## To do
In the records that follow, count each line where the string "spDescription" occurs. Provide the total and no other text.

## Dataset records
------------------------------------------------------------
(** The [range] loop over [provider.InstanceSizes].  The order in which Go
    walks a map is not fixed and changes from one run to the next;
    [map_to_list] is one such order.  The statements about the plans of this
    strategy and of the auto strategy below are therefore about the plans as
    a collection: their number, their members, and whether their identifiers
    are pairwise distinct, never about the place of a plan in the list. *)
Definition buildPlansForProviderStatic (provider : Provider) : list ServicePlan :=
  (fun instanceSize : InstanceSize =>
     {| spID := planIDForInstanceSize (provName provider) instanceSize EmptyString;
        spName := isName instanceSize;
        spDescription := "Instance size " +:+ quoted (isName instanceSize);
        spFree := None;
        spMetadata := Some {| mdInstanceSize := Some instanceSize;
                              mdGroupID := None; mdTemplate := None |} |})
  <$> (snd <$> map_to_list (InstanceSizes provider)).

Definition autoPlan (provider : Provider) (instanceSize : InstanceSize)
  (groupID : string) (key : Key) : ServicePlan :=
  let id := if decide (Desc key = EmptyString) then groupID
            else normalizeID (Desc key) in
  {| spID := planIDForInstanceSize (provName provider) instanceSize groupID;
     spName := isName instanceSize +:+ "-" +:+ id;
     spDescription := "Instance size " +:+ quoted (isName instanceSize);
     spFree := None;
     spMetadata := Some {| mdInstanceSize := Some instanceSize;
                           mdGroupID := Some groupID; mdTemplate := None |} |}.

(** The two nested [range] loops; a nil [b.credentials] makes the inner one
    panic.  As above, [map_to_list] stands for one of the orders in which
    Go may walk the two maps. *)
Definition buildPlansForProviderAuto (provider : Provider) : M (list ServicePlan) :=
  b <- getBroker ;;
  let sizes := snd <$> map_to_list (InstanceSizes provider) in
  match credentials b with
  | None => match sizes with [] => ret [] | _ :: _ => panic nilDeref end
  | Some creds =>
    ret (instanceSize ← sizes;
         (fun gk : string * Key => autoPlan provider instanceSize gk.1 gk.2)
         <$> map_to_list (Projects creds))
  end.

Section Engine.

(** The collaborators, known by their interface only. *)

(** [url.Parse(b.baseURL)] followed by clearing the path and [String()];
    [None] when parsing fails, in which case [u] is nil. *)
Variable url_Parse_noPath : string -> option string.
(** [atlas.NewClient(base, ...).GetProvider(name)]. *)
Variable GetProvider : string -> string -> Fallible Provider.
(** [dynamicplans.FromEnv()]. *)
Variable FromEnv : Fallible (list Template).
(** [dynamicplans.DefaultCtx(creds)]. *)
Variable DefaultCtx : option Credentials -> Context.
(** [yaml.NewDecoder(raw).Decode(&p)] on a zero [Plan]. *)
Variable yamlDecode : string -> Fallible Plan.
(** [json.Unmarshal(rawParams, &params)]: the context after decoding. *)
Variable jsonUnmarshal : string -> Context -> Fallible Context.

Definition withProviderSettings (ctx : Context) (ps : ProviderSettings) : Context :=
  {| ctxProject := ctxProject ctx;
     ctxCluster := {| clProviderSettings := Some ps |};
     ctxCredentials := ctxCredentials ctx |}.

Definition dynamicPlan (provider : Provider) (template : Template) (p : Plan)
  (instanceSizeName : string) : ServicePlan :=
  {| spID := planIDForDynamicPlan (provName provider) (planName p);
     spName := planName p;
     spDescription := planDescription p;
     spFree := planFree p;
     spMetadata :=
       Some {| mdInstanceSize :=
                 Some (default {| isName := EmptyString |}
                               (InstanceSizes provider !! instanceSizeName));
               mdGroupID := None;
               mdTemplate := Some template |} |}.

(** The provider settings of a decoded plan when it passes the validity
    check: the cluster is there, its provider settings are there, and their
    instance-size name is not empty. *)
Definition validSettings (p : Plan) : option ProviderSettings :=
  match planCluster p with
  | None => None
  | Some c =>
    match clProviderSettings c with
    | None => None
    | Some ps =>
      if decide (InstanceSizeName ps = EmptyString) then None else Some ps
    end
  end.

(** The [for _, template := range templates] loop; [plans] is the slice
    built so far. *)
Fixpoint dynamicLoop (provider : Provider) (ctx : Context)
  (templates : list Template) (plans : list ServicePlan) : M (list ServicePlan) :=
  match templates with
  | [] => ret plans
  | template :: rest =>
    match tplExecute template ctx with
    | Failure err =>
      writeLog ErrorLevel "cannot execute template %q: %v"
               [LString (tplName template); LError err] ;;
      dynamicLoop provider ctx rest plans
    | Success raw =>
      writeLog InfoLevel "Parsed plan: %s" [LString raw] ;;
      match yamlDecode raw with
      | Failure err =>
        writeLog ErrorLevel "cannot decode yaml template"
                 [LString "name"; LString (tplName template);
                  LString "error"; LError err] ;;
        dynamicLoop provider ctx rest plans
      | Success p =>
        match validSettings p with
        | None =>
          writeLog ErrorLevel "invalid yaml template"
                   [LString "name"; LString (tplName template);
                    LString "error";
                    LString ".cluster.providerSettings.instanceSizeName must not be empty"] ;;
          dynamicLoop provider ctx rest plans
        | Some ps =>
          let pn := ProviderName ps in
          if negb (bool_decide (pn = EmptyString))
             && negb (bool_decide (pn = provName provider))
          then dynamicLoop provider ctx rest plans
          else dynamicLoop provider ctx rest
                 (plans ++ [dynamicPlan provider template p (InstanceSizeName ps)])
        end
      end
    end
  end.

(** [ctx := dynamicplans.DefaultCtx(b.credentials)] with the provider name
    of the provider at hand set in it. *)
Definition dynamicCtx (b : Broker) (provider : Provider) : Context :=
  withProviderSettings (DefaultCtx (credentials b))
    {| ProviderName := provName provider; InstanceSizeName := EmptyString |}.

Definition buildPlansForProviderDynamic (provider : Provider) : M (list ServicePlan) :=
  b <- getBroker ;;
  templates <-
    match FromEnv with
    | Success ts => ret ts
    | Failure err =>
      writeLog FatalLevel "could not read dynamic plans from environment"
               [LString "error"; LError err] ;;
      exit
    end ;;
  dynamicLoop provider (dynamicCtx b provider) templates [].

Definition buildPlansForProvider (provider : Provider) : M (list ServicePlan) :=
  b <- getBroker ;;
  match mode b with
  | BasicAuth => ret (buildPlansForProviderStatic provider)
  | MultiGroup => panic "not implemented"
  | MultiGroupAutoPlans => buildPlansForProviderAuto provider
  | DynamicPlans => buildPlansForProviderDynamic provider
  end.

Definition buildService (provider : Provider) : M Service :=
  let catalogName := "mongodb-atlas-" +:+ ToLower (provName provider) in
  plans <- buildPlansForProvider provider ;;
  ret {| svcID := serviceIDForProvider (provName provider);
         svcName := catalogName;
         svcDescription := "Atlas cluster hosted on " +:+ dquote
                             +:+ provName provider +:+ dquote;
         svcBindable := true;
         svcInstancesRetrievable := false;
         svcBindingsRetrievable := false;
         svcPlanUpdatable := true;
         svcPlans := plans |}.

Definition addProvider (id : string) (p : Provider) (c : catalog) : catalog :=
  {| services := services c; plans := plans c;
     providers := <[id := p]> (providers c) |}.

Definition addPlan (p : ServicePlan) (c : catalog) : catalog :=
  {| services := services c; plans := <[spID p := p]> (plans c);
     providers := providers c |}.

Definition addService (svc : Service) (c : catalog) : catalog :=
  {| services := services c ++ [svc]; plans := plans c;
     providers := providers c |}.

(** The [if providerName == "TENANT"] statement of [buildCatalog], which
    gives [svc]: the hardcoded service, or the one built from the provider
    the backend returns. *)
Definition providerService (providerName : string) : M Service :=
  b <- getBroker ;;
  if decide (providerName = "TENANT") then ret sharedService
  else
    u <- match url_Parse_noPath (baseURL b) with
         | Some u => ret u
         | None => panic nilDeref
         end ;;
    recordCall u providerName ;;
    provider <- liftF (GetProvider u providerName) ;;
    svc <- buildService provider ;;
    modifyCatalog (addProvider (svcID svc) provider) ;;
    ret svc.

(** One turn of the loop of [buildCatalog]; finishing normally stands for
    both [continue] and reaching the end of the body, an error for
    [return err]. *)
Definition buildCatalogFor (providerName : string) : M unit :=
  b <- getBroker ;;
  let entry := wl ← whitelist b; wl !! providerName in
  let whitelistedPlans := default [] entry in
  let isWhitelisted := bool_decide (is_Some entry) in
  if bool_decide (is_Some (whitelist b)) && negb isWhitelisted then ret tt
  else
    svc <- providerService providerName ;;
    let svc :=
      if bool_decide (is_Some (whitelist b))
      then withPlans svc (applyWhitelist (svcPlans svc) whitelistedPlans)
      else svc in
    forM_ (svcPlans svc) (fun p => modifyCatalog (addPlan p)) ;;
    modifyCatalog (addService svc).

Definition buildCatalog : M unit :=
  b <- getBroker ;;
  putBroker (setCatalog b (Some newCatalog)) ;;
  forM_ providerNames buildCatalogFor.

Definition Services : M (list Service) :=
  writeLog InfoLevel "Retrieving service catalog" [] ;;
  b <- getBroker ;;
  (if bool_decide (bcatalog b = None) then buildCatalog else ret tt) ;;
  c <- getCatalog ;;
  ret (services c).

(** [New]: the broker is built with a nil catalog, the catalog is built at
    once, and a failure ends the process. *)
Definition New (creds : option Credentials) (base : string)
  (wl : option (gmap string (list string))) (md : Mode) : M Broker :=
  putBroker {| whitelist := wl; credentials := creds; baseURL := base;
               mode := md; bcatalog := None |} ;;
  (fun s =>
     match buildCatalog s with
     | (s', Err err) =>
       (writeLog FatalLevel "Cannot build service catalog"
                 [LString "error"; LError err] ;; exit) s'
     | r => r
     end) ;;
  getBroker.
------------------------------------------------------------
## Answer box
3